No one can change that for you except you!

As my title suggests, I see a strong link between overload, productivity (or the lack thereof), perfectionism, and assertiveness.

Here are some of my thoughts:

Focus on being adaptable and resilient, not on being perfect. Yes, we all wish to prevent mistakes from happening. That’s a good thing and lets keep working on that. At the same time I urge you to work on the other side of the equation: acknowledging mistakes to learn from them and to move on – to move on wiser, more adaptable, and more resilient than before. If you really need to be perfect, than become perfect at learning from your mistakes and at strengthening your adaptability. Not everything can be completed to perfection. Not everything has to. Distinguish, choose, and adapt or die.

What captures your attention controls your day. What’s controlling your day today? Who is in control of your time and energy today? What do you focus on? What do you allow to grab your attention and distract you? Is it a welcome distraction, helping you pause and refuel, helping you take a step back, relax, and open up creativity? Or is it a distraction that clogs up your already crowded agenda and mind? Is it a distraction tied to procrastination, denial, risk-avoidance or other interesting but often disastrous dynamics?

Don’t over-think when you have to make decisions. Sure, you want to and need to look at the pros and cons of a diversity of alternatives, but in all this analysis don’t forget to learn to be comfortable with the fact that any of your options can lead to failure. Know when enough thinking is enough thinking.

Practice not just to delegate but also to ignore, whether for the time being or completely. Every day there are tasks and odd jobs that cease to be a task or job after I ignored it for a while. They either get done by someone else who couldn’t ignore it, they can be combined with other tasks, or they cease to exist because life and work changes constantly. How often have you helped a loved one find something, spending quite some time on it, to only find out they didn’t need it after all?

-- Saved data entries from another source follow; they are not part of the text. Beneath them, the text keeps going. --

(* ===== verification/Modify.v ===== *)
(** * Modify: internal/modify/group.go and replace_addr.go

    Modifiers rewrite the sender, the recipients and the header of a message.  A
    Modifier makes a state object for a message; both are records of programs, as
    in Module.  The rewriters return a value that is meaningless next to an error,
    hence a [Result]; RewriteBody changes the header through a pointer and
    returns it with the error. *)
From S2P Require Import Prelude GoStr ExtErrors Address Checks Module Tables.
From Stdlib Require Import Ascii.

Section Modify.
Context `{Textproto} `{UnicodeTables} `{TextLib}.

(** module.ModifierState and module.Modifier *)
Record ModifierState (W : Type) := mkModifierState {
  ms_RewriteSender : string -> Prog W (Result gerror string);
  ms_RewriteRcpt : string -> Prog W (Result gerror (list string));
  ms_RewriteBody : header -> Buffer -> Prog W (header * error);
  ms_Close : Prog W error
}.
Record Modifier (W : Type) := mkModifier {
  mod_ModStateForMsg : MsgMetadata -> Prog W (Result gerror (ModifierState W))
}.
Arguments ms_RewriteSender {_} _ _.
Arguments ms_RewriteRcpt {_} _ _.
Arguments ms_RewriteBody {_} _ _ _.
Arguments ms_Close {_} _.
Arguments mkModifierState {_} _ _ _ _.
Arguments mod_ModStateForMsg {_} _ _.
Arguments mkModifier {_} _.

(** ** Group *)

Section Group.
Context {W : Type}.
Implicit Types states : list (ModifierState W).

(** The loop that releases the states made so far. *)
Definition close_states states : Prog W unit := for_each (fun s => ms_Close s ;; mret tt) states.

Fixpoint group_states (mods : list (Modifier W)) (mm : MsgMetadata) states
  : Prog W (Result gerror (list (ModifierState W))) :=
  match mods with
  | [] => mret (Ok states)
  | modifier :: mods =>
    r ← mod_ModStateForMsg modifier mm;
    match r with
    | Err e => close_states states ;; mret (Err e)
    | Ok state => group_states mods mm (states ++ [state])
    end
  end.

Fixpoint group_RewriteSender states (mailFrom : string) : Prog W (Result gerror string) :=
  match states with
  | [] => mret (Ok mailFrom)
  | state :: states =>
    r ← ms_RewriteSender state mailFrom;
    match r with
    | Err e => mret (Err e)
    | Ok mailFrom => group_RewriteSender states mailFrom
    end
  end.

(** One state over all results so far. *)
Fixpoint rewrite_results (state : ModifierState W) (result intermediate : list string)
  : Prog W (Result gerror (list string)) :=
  match result with
  | [] => mret (Ok intermediate)
  | part :: result =>
    r ← ms_RewriteRcpt state part;
    match r with
    | Err e => mret (Err e)
    | Ok multi => rewrite_results state result (intermediate ++ multi)
    end
  end.
Fixpoint group_RewriteRcpts states (result : list string) : Prog W (Result gerror (list string)) :=
  match states with
  | [] => mret (Ok result)
  | state :: states =>
    r ← rewrite_results state result [];
    match r with
    | Err e => mret (Err e)
    | Ok result => group_RewriteRcpts states result
    end
  end.
Definition group_RewriteRcpt states (rcptTo : string) := group_RewriteRcpts states [rcptTo].

Fixpoint group_RewriteBody states (h : header) (body : Buffer) : Prog W (header * error) :=
  match states with
  | [] => mret (h, None)
  | state :: states =>
    r ← ms_RewriteBody state h body;
    match r with
    | (h, Some e) => mret (h, Some e)
    | (h, None) => group_RewriteBody states h body
    end
  end.

(** Every state is closed; the last error is returned. *)
Fixpoint group_Close_loop states (lastErr : error) : Prog W error :=
  match states with
  | [] => mret lastErr
  | state :: states =>
    r ← ms_Close state;
    group_Close_loop states (match r with Some e => Some e | None => lastErr end)
  end.
Definition group_Close states : Prog W error := group_Close_loop states None.

Definition group_state states : ModifierState W :=
  mkModifierState (group_RewriteSender states) (group_RewriteRcpt states) (group_RewriteBody states)
    (group_Close states).

Definition Group_ModStateForMsg (mods : list (Modifier W)) (mm : MsgMetadata)
  : Prog W (Result gerror (ModifierState W)) :=
  r ← group_states mods mm [];
  mret (match r with Ok states => Ok (group_state states) | Err e => Err e end).

(** A group is a modifier. *)
Definition Group_modifier (mods : list (Modifier W)) : Modifier W := mkModifier (Group_ModStateForMsg mods).
End Group.

(** ** replace_sender and replace_rcpt *)

Definition errMalformed (err : gerror) : gerror := EErrorf ("malformed address: " +:+ Error err) None.
Definition errRefuse (replacement : string) : gerror :=
  EErrorf ("refusing to replace recipient with the invalid address " +:+ replacement) None.
Definition errRefuseLocal (replacement : string) : gerror :=
  EErrorf ("refusing to replace recipient with invalid address " +:+ replacement) None.

Section ReplaceAddr.
Context {W : Type} (LookupMulti : string -> Prog W (Result gerror (list string))).

(** A replacement for the local part alone: a whole address, or a new local part. *)
Definition replace_local (domain replacement : string) : Result gerror string :=
  if ContainsByte replacement at_sign && negb (HasPrefix replacement dquote) && negb (HasSuffix replacement dquote)
  then if Valid replacement then Ok replacement else Err (errRefuseLocal replacement)
  else Ok (replacement +:+ at_str +:+ domain).
Fixpoint replace_locals (domain : string) (replacements : list string) : Result gerror (list string) :=
  match replacements with
  | [] => Ok []
  | x :: l => y ← replace_local domain x; ys ← replace_locals domain l; Ok (y :: ys)
  end.

Definition replaceAddr_rewrite (val : string) : Prog W (Result gerror (list string)) :=
  match ForLookup val with
  | (_, Some err) => mret (Err (errMalformed err))
  | (normAddr, None) =>
    r ← LookupMulti normAddr;
    match r with
    | Err e => mret (Err e)
    | Ok ((_ :: _) as replacements) =>
      match find (fun x => negb (Valid x)) replacements with
      | Some bad => mret (Err (errRefuse bad))
      | None => mret (Ok replacements)
      end
    | Ok [] =>
      match Split normAddr with
      | Err _ => mret (Ok [val])
      | Ok (mbox, domain) =>
        r ← LookupMulti mbox;
        match r with
        | Err e => mret (Err e)
        | Ok ((_ :: _) as replacements) => mret (replace_locals domain replacements)
        | Ok [] => mret (Ok [val])
        end
      end
    end
  end.

Definition replaceAddr_RewriteSender (replaceSender : bool) (mailFrom : string)
  : Prog W (Result gerror string) :=
  if replaceSender then
    r ← replaceAddr_rewrite mailFrom;
    match r with
    | Err e => mret (Err e)
    | Ok [] => panic index_panic
    | Ok (x :: _) => mret (Ok x)
    end
  else mret (Ok mailFrom).

Definition replaceAddr_RewriteRcpt (replaceRcpt : bool) (rcptTo : string)
  : Prog W (Result gerror (list string)) :=
  if replaceRcpt then replaceAddr_rewrite rcptTo else mret (Ok [rcptTo]).

Definition replaceAddr_state (replaceSender replaceRcpt : bool) : ModifierState W :=
  mkModifierState (replaceAddr_RewriteSender replaceSender) (replaceAddr_RewriteRcpt replaceRcpt)
    (fun h _ => mret (h, None)) (mret None).
Definition replaceAddr_modifier (modName : string) : Modifier W :=
  mkModifier (fun _ => mret (Ok (replaceAddr_state (bool_decide (modName = "modify.replace_sender"))
                                                   (bool_decide (modName = "modify.replace_rcpt"))))).
End ReplaceAddr.

(** ** Facts about groups *)

Section GroupTrace.
Context {W : Type}.

(** The states made and closed, by the position of their modifier. *)
Inductive mod_event := MOpen (i : nat) | MClose (i : nat).

Definition unlogged {A} (m : Prog W A) : Prog (W * list mod_event) A :=
  lift fst (fun w p => (w, p.2)) m.

Definition traced_state (i : nat) (s : ModifierState W) : ModifierState (W * list mod_event) :=
  mkModifierState (fun a => unlogged (ms_RewriteSender s a)) (fun a => unlogged (ms_RewriteRcpt s a))
    (fun h b => unlogged (ms_RewriteBody s h b))
    (r ← unlogged (ms_Close s); modify (fun p => (p.1, p.2 ++ [MClose i])) ;; mret r).

Definition traced_modifier (i : nat) (m : Modifier W) : Modifier (W * list mod_event) :=
  mkModifier (fun mm =>
    r ← unlogged (mod_ModStateForMsg m mm);
    match r with
    | Err e => mret (Err e)
    | Ok s => modify (fun p => (p.1, p.2 ++ [MOpen i])) ;; mret (Ok (traced_state i s))
    end).
(** ** Running it *)

Inductive wait_result := WaitOk | WaitExit (code : Z) (err : gerror) | WaitOther (err : gerror).
(** exec.Cmd with its arguments and standard input; ReadHeader reads its output, and its
    error comes with whether it is io.EOF. *)
Record Cmd := mkCmd {
  cm_String : string;
  cm_StdoutPipe : Prog W error;
  cm_Start : Prog W error;
  cm_ReadHeader : Prog W (header * option (gerror * bool));
  cm_Signal : Prog W error;
  cm_Wait : Prog W wait_result
}.
Context (exec_Command : string -> list string -> string -> Cmd).

Definition internal_error (cmdLine : string) (reason : string) (err : error) (misc : fields) : error :=
  Some (ESMTP 450 (Ench 0 0 0) "Internal server error" "command" "" "" reason err (<["cmd" := FStr cmdLine]> misc)).
Definition failed (cmdLine : string) (err : gerror) : CheckResult := mkCheckResult (internal_error cmdLine "" (Some err) ∅) true false [] hdr_empty.

Definition errorRes (s : state) (w : wait_result) (res : CheckResult) (cmdLine : string) : CheckResult :=
  match w with
  | WaitOk => res
  | WaitOther err => mkCheckResult (internal_error cmdLine "" (Some err) ∅) true (cr_Quarantine res) (cr_AuthResult res) (cr_Header res)
  | WaitExit code err =>
    match cc_actions (cs_c s) !! code with
    | None => mkCheckResult (internal_error cmdLine "unexpected exit code" (Some err) {[ "exit_code" := FInt code ]})
                true (cr_Quarantine res) (cr_AuthResult res) (cr_Header res)
    | Some action =>
      FailAction_Apply action
        (mkCheckResult (Some (ESMTP 550 (Ench 5 7 1) "Message rejected for due to a local policy" "command" "" "" "" None
                                {[ "cmd" := FStr cmdLine; "exit_code" := FInt code ]}))
           (cr_Reject res) (cr_Quarantine res) (cr_AuthResult res) (cr_Header res))
    end
  end.
Definition run (s : state) (cmdName : string) (args : list string) (stdin : string) : Prog W CheckResult :=
  let cmd := exec_Command cmdName args stdin in
  r ← cm_StdoutPipe cmd;
  match r with
  | Some err => mret (failed (cm_String cmd) err)
  | None =>
    r ← cm_Start cmd;
    match r with
    | Some err => mret (failed (cm_String cmd) err)
    | None =>
      '(hdr, err) ← cm_ReadHeader cmd;
      match err with
      | Some (err, false) => cm_Signal cmd ;; mret (failed (cm_String cmd) err)
      | _ =>
        let res := mkCheckResult None false false [] hdr in
        w ← cm_Wait cmd;
        match w with
        | WaitOk => mret res
        | WaitExit _ _ => mret (errorRes s w res (cm_String cmd))
        | WaitOther _ => cm_Signal cmd ;; mret (errorRes s w res (cm_String cmd))
        end
      end
    end
  end.

Definition run_expanded (s : state) (address stdin : string) : Prog W CheckResult :=
  match expandCommand s address with
  | Panicked why => panic why
  | Done (cmdName, cmdArgs) => run s cmdName cmdArgs stdin
  end.
Definition at_stage (s : state) (stage : Stage) (m : Prog W CheckResult) : Prog W CheckResult :=
  if decide (cc_stage (cs_c s) = stage) then m else mret CheckResult_zero.
Definition CheckConnection (s : state) : Prog W CheckResult := at_stage s StageConnection (run_expanded s "" "").
Definition CheckSender (s : state) (addr : string) : Prog W (state * CheckResult) :=
  let s := mkState (cs_c s) (cs_id s) (cs_src s) addr (cs_rcpts s) in
  r ← at_stage s StageSender (run_expanded s addr ""); mret (s, r).
Definition CheckRcpt (s : state) (addr : string) : Prog W (state * CheckResult) :=
  let s := mkState (cs_c s) (cs_id s) (cs_src s) (cs_mailFrom s) (cs_rcpts s ++ [addr]) in
  r ← at_stage s StageRcpt (run_expanded s addr ""); mret (s, r).
(** [hdrText] is the header as WriteHeader writes it, [open] is body.Open. *)
Definition CheckBody (s : state) (hdrText : string) (open : Prog W (Result gerror string)) : Prog W CheckResult :=
  at_stage s StageBody
    (match expandCommand s "" with
     | Panicked why => panic why
     | Done (cmdName, cmdArgs) =>
       r ← open;
       match r with
       | Err err => mret (failed (String.concat " " (cmdName :: cmdArgs)) err)
       | Ok body => run s cmdName cmdArgs (hdrText +:+ body)
       end
     end).
End Command.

How often have you prepared a document or resent something that the recipient later found or didn’t need after all. Make sure to find out how important and urgent a request is.

Yes, I love the open-door principle, and I love the closed-door lets be clear about when not to interrupt me principle. And it doesn’t stop with the door, of course. My smart phone and laptop are there to benefit me, not to continuously and needlessly interrupt and distract me. It’s okay to not answer the phone immediately. Anyone remember the days when a telephone was a heavy device standing on a table or hanging on a wall with a long cord – If you weren’t nearby you wouldn’t hear it ringing and you couldn’t pick it up? Sounds like good old days? Just don’t pick it up if you’re focused on something that you made a priority. Just don’t be tempted to respond to the sound alerting you to a new text or e-mail. Let it be, it will be there in an hour or at the end of the day. Of course you can check who it is, especially applicable for working parents who want to assure their children aren’t calling in some state of great distress, or for people on-call in critical stages of whatever business process. Just know when to resist the temptation.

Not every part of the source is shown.